Erythrocyte reduction of α-lipoic acid and related disulfides was measured as reduction of 5,5′-dithiobis(2-nitrobenzoic acid) (DTNB) outside the cells.
Lipoic acid-dependent DTNB reduction by human erythrocytes required d-glucose and consumed NADPH, but not NADH. This activity was inhibited by carmustine and phenylarsine oxide, as expected if α-lipoic acid is reduced by the glutathione and thioredoxin reductase systems. Reduction of hydroxyethyl disulfide, which provides an estimate of total erythrocyte disulfide reduction capacity, was similar to that of α-lipoic acid. Erythrocytes incubated with α-lipoic acid also reduced extracellular ferricyanide, although rates of dehydroascorbate reduction were several-fold greater, probably because intracellular GSH can recycle ascorbate but not α-lipoic acid in erythrocytes.

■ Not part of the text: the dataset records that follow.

(** * The compliance-news sensing pipeline of [news_sensing_system.py]

    A shallow embedding of the ingestion, dedup and filter pipeline, of the
    identifier store, of the digest assembler and of the run orchestrator,
    followed by the properties the design document states about them.

    Python strings are sequences of Unicode code points, and are modelled as
    lists of code points.  The set of processed identifiers is a finite set of
    such strings.  The collaborators (feed parser, page scraper, translator,
    process environment, clock, mail transport) are the fields of a record
    [World]; the backing file and the observable effects of a run are an
    explicit state threaded through a small exception-and-state monad. *)

From Stdlib Require Import NArith ZArith Lia String Ascii Sorted Permutation.
From stdpp Require Import base list gmap sets sorting.

(* ===================================================================== *)
(** * Python strings *)
(* ===================================================================== *)

(** A [str] is a list of code points. *)
Abbreviation pystr := (list N).

(** String literals of the source are written as Rocq strings, which hold the
    UTF-8 bytes of the literal; [u] decodes them into code points. *)
Fixpoint utf8_decode (acc : N) (need : nat) (bs : list N) : pystr :=
  match bs with
  | [] => []
  | b :: bs' =>
      match need with
      | S n' =>
          let acc' := (acc * 64 + b mod 64)%N in
          match n' with
          | O => acc' :: utf8_decode 0%N O bs'
          | S _ => utf8_decode acc' n' bs'
          end
      | O =>
          if (b <? 128)%N then b :: utf8_decode 0%N O bs'
          else if (b <? 224)%N then utf8_decode (b mod 32)%N 1 bs'
          else if (b <? 240)%N then utf8_decode (b mod 16)%N 2 bs'
          else utf8_decode (b mod 8)%N 3 bs'
      end
  end.

Definition u (s : string) : pystr :=
  utf8_decode 0%N O (List.map N_of_ascii (list_ascii_of_string s)).

Arguments u : simpl never.

(** [str.isspace] on one code point: the code points Python's [strip()]
    removes. *)
Definition isspace (c : N) : bool :=
  ((9 <=? c) && (c <=? 13) || (28 <=? c) && (c <=? 32)
   || (c =? 133) || (c =? 160) || (c =? 5760)
   || (8192 <=? c) && (c <=? 8202)
   || (c =? 8232) || (c =? 8233) || (c =? 8239) || (c =? 8287)
   || (c =? 12288))%N.

Fixpoint lstrip (s : pystr) : pystr :=
  match s with
  | [] => []
  | c :: s' => if isspace c then lstrip s' else s
  end.

Fixpoint rstrip (s : pystr) : pystr :=
  match s with
  | [] => []
  | c :: s' =>
      match rstrip s' with
      | [] => if isspace c then [] else [c]
      | t => c :: t
      end
  end.

(** [s.strip()] *)
Definition strip (s : pystr) : pystr := rstrip (lstrip s).

(** [s.startswith(p)] *)
Fixpoint startswith (s p : pystr) : bool :=
  match p, s with
  | [], _ => true
  | _ :: _, [] => false
  | a :: p', b :: s' => (a =? b)%N && startswith s' p'
  end.

(** [needle in hay] on strings: substring containment. *)
Fixpoint contains (needle hay : pystr) : bool :=
  startswith hay needle
  || match hay with
     | [] => false
     | _ :: hay' => contains needle hay'
     end.

(** [a < b] on strings: lexicographic on code points. *)
Fixpoint str_ltb (a b : pystr) : bool :=
  match a, b with
  | _, [] => false
  | [], _ :: _ => true
  | x :: a', y :: b' => (x <? y)%N || (x =? y)%N && str_ltb a' b'
  end.

Definition str_leb (a b : pystr) : bool := negb (str_ltb b a).
(** X6. The shape of the group sequence, an unnamed group followed by named
    ones, is kept by derivation: on a handler in that shape [WithAttrs] and
    [WithGroup] return, with any attributes and any name, a handler in that
    shape; [WithAttrs] keeps the number of groups, [WithGroup] adds one,
    unless the name is empty. *)
Theorem derivation_keeps_shape (h : ZerologHandler) (A : list Attr) (g : string)
    (m : mem) (gs : list (string * list Attr)) :
  readGroups h m = Ret gs ->
  wellShaped gs ->
  (exists h2 m2 gs2,
     WithAttrs h A m = Ret (h2, m2) /\ readGroups h2 m2 = Ret gs2 /\
     wellShaped gs2 /\ length gs2 = length gs) /\
  (exists h3 m3 gs3,
     WithGroup h g m = Ret (h3, m3) /\ readGroups h3 m3 = Ret gs3 /\
     wellShaped gs3 /\
     length gs3 = (length gs + (if String.eqb g "" then 0 else 1))%nat).
Proof.
  intros Hv Hs. split.
  - destruct gs as [|c pre _] using rev_ind; [done|]. destruct c as [n l].
    destruct (WithAttrs_exact h A m pre n l Hv) as (h2 & m2 & Ha & V2).
    exists h2, m2, (pre ++ [(n, l ++ A)]). split_and!; try done.
    + by eapply wellShaped_snoc_attrs.
    + by rewrite !length_app.
  - destruct (String.eqb g "") eqn:Eg.
    + apply String.eqb_eq in Eg as ->. exists h, m, gs. split_and!; try done; lia.
    + apply String.eqb_neq in Eg.
      destruct (WithGroup_exact h g m gs Eg Hv) as (h3 & m3 & Hw & V3).
      exists h3, m3, (gs ++ [(g, [])]). split_and!; try done.
      * by apply wellShaped_snoc_group.
      * by rewrite length_app.
Qed.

These results show that α-lipoic acid-dependent DTNB reduction provides a simple method to selectively assess the capacity of pyridine nucleotide disulfide reductases of human erythrocytes. When coupled with other non-destructive assays, such as reduction of hydroxyethyl disulfide and ferricyanide, this assay provides a comprehensive approach to assessing erythrocyte reducing capacity in a variety of clinical conditions associated with oxidant stress.